#### Data records
(** C8, as the specification states it, fails for a payload that lacks an
    expected number but keeps its wrapper: the result is not the failure
    value [null] but an object whose [price] is [undefined]. *)
Lemma missing_raw_is_not_a_failure :
  tryFetchFromFinance (world_price tuesday_0915 payload_price_without_raw) initial_state
  = (Ret (quote VUndef (qnum 50) (qnum 0.21) (qnum 24400) (qnum 24200)
                (qnum 24260) (qnum 24250)),
     asked_price initial_state)
  /\ quote VUndef (qnum 50) (qnum 0.21) (qnum 24400) (qnum 24200)
           (qnum 24260) (qnum 24250) <> VNull
  /\ isCachedRecord (quote VUndef (qnum 50) (qnum 0.21) (qnum 24400) (qnum 24200)
                           (qnum 24260) (qnum 24250)) = false.
Proof.
  split; [reflexivity|].
  split; [discriminate | reflexivity].
Qed.

(** ** Rounding *)

Local Open Scope Q_scope.

Lemma round_half_away_error (q : Q) :
  Qabs (inject_Z (round_half_away q) - q) <= 1 # 2.
Proof.
  unfold round_half_away.
  apply Qabs_Qle_condition.
  destruct (0 <=? Qnum q)%Z.
  - pose proof (Qfloor_le (q + (1 # 2))) as Hlow.
    pose proof (Qlt_floor (q + (1 # 2))) as Hhigh.
    rewrite inject_Z_plus in Hhigh. change (inject_Z 1) with 1 in Hhigh.
    split; lra.
  - pose proof (Qfloor_le (- q + (1 # 2))) as Hlow.
    pose proof (Qlt_floor (- q + (1 # 2))) as Hhigh.
    rewrite inject_Z_plus in Hhigh. change (inject_Z 1) with 1 in Hhigh.
    rewrite inject_Z_opp.
    split; lra.
Qed.

Lemma round2_error (q : Q) : Qabs (round2 q - q) <= 1 # 200.
Proof.
  unfold round2. rewrite Qred_correct.
  pose proof (round_half_away_error (q * 100)) as Herr.
  apply Qabs_Qle_condition in Herr.
  apply Qabs_Qle_condition.
  set (n := inject_Z (round_half_away (q * 100))) in *.
  unfold Qdiv. change (/ 100) with (1 # 100).
  split; lra.
Qed.

Lemma round_half_even_error (q : Q) :
  Qabs (inject_Z (round_half_even q) - q) <= 1 # 2.
Proof.
  unfold round_half_even.
  pose proof (Qfloor_le q) as Hlow.
  pose proof (Qlt_floor q) as Hhigh.
  rewrite inject_Z_plus in Hhigh. change (inject_Z 1) with 1 in Hhigh.
  apply Qabs_Qle_condition.
  destruct (Qcompare_spec (q - inject_Z (Qfloor q)) (1 # 2)) as [Heq|Hlt|Hgt].
  - destruct (Z.even (Qfloor q)).
    + split; lra.
    + rewrite inject_Z_plus. change (inject_Z 1) with 1. split; lra.
  - split; lra.
  - rewrite inject_Z_plus. change (inject_Z 1) with 1. split; lra.
Qed.

Lemma pow2_pos (e : Z) : 0 < pow2 e.
Proof. apply Qpower_0_lt. reflexivity. Qed.

Lemma pow2_le (a b : Z) : (a <= b)%Z -> pow2 a <= pow2 b.
Proof. intros H. apply Qpower_le_compat_l; [exact H | discriminate]. Qed.

Lemma pow2_succ (e : Z) : pow2 (e + 1) == 2 * pow2 e.
Proof.
  unfold pow2. rewrite Qpower_plus by discriminate.
  change (2 ^ 1) with 2. ring.
Qed.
########
§ **Exercise instructions**
Of all the entries above, repeat only the lines from the line that has "split; [discriminate | reflexivity]." to the line that has "set (n := inject_Z", both lines included, exactly.

§ **Solution below**
  split; [discriminate | reflexivity].
Qed.

(** ** Rounding *)

Local Open Scope Q_scope.

Lemma round_half_away_error (q : Q) :
  Qabs (inject_Z (round_half_away q) - q) <= 1 # 2.
Proof.
  unfold round_half_away.
  apply Qabs_Qle_condition.
  destruct (0 <=? Qnum q)%Z.
  - pose proof (Qfloor_le (q + (1 # 2))) as Hlow.
    pose proof (Qlt_floor (q + (1 # 2))) as Hhigh.
    rewrite inject_Z_plus in Hhigh. change (inject_Z 1) with 1 in Hhigh.
    split; lra.
  - pose proof (Qfloor_le (- q + (1 # 2))) as Hlow.
    pose proof (Qlt_floor (- q + (1 # 2))) as Hhigh.
    rewrite inject_Z_plus in Hhigh. change (inject_Z 1) with 1 in Hhigh.
    rewrite inject_Z_opp.
    split; lra.
Qed.

Lemma round2_error (q : Q) : Qabs (round2 q - q) <= 1 # 200.
Proof.
  unfold round2. rewrite Qred_correct.
  pose proof (round_half_away_error (q * 100)) as Herr.
  apply Qabs_Qle_condition in Herr.
  apply Qabs_Qle_condition.
  set (n := inject_Z (round_half_away (q * 100))) in *.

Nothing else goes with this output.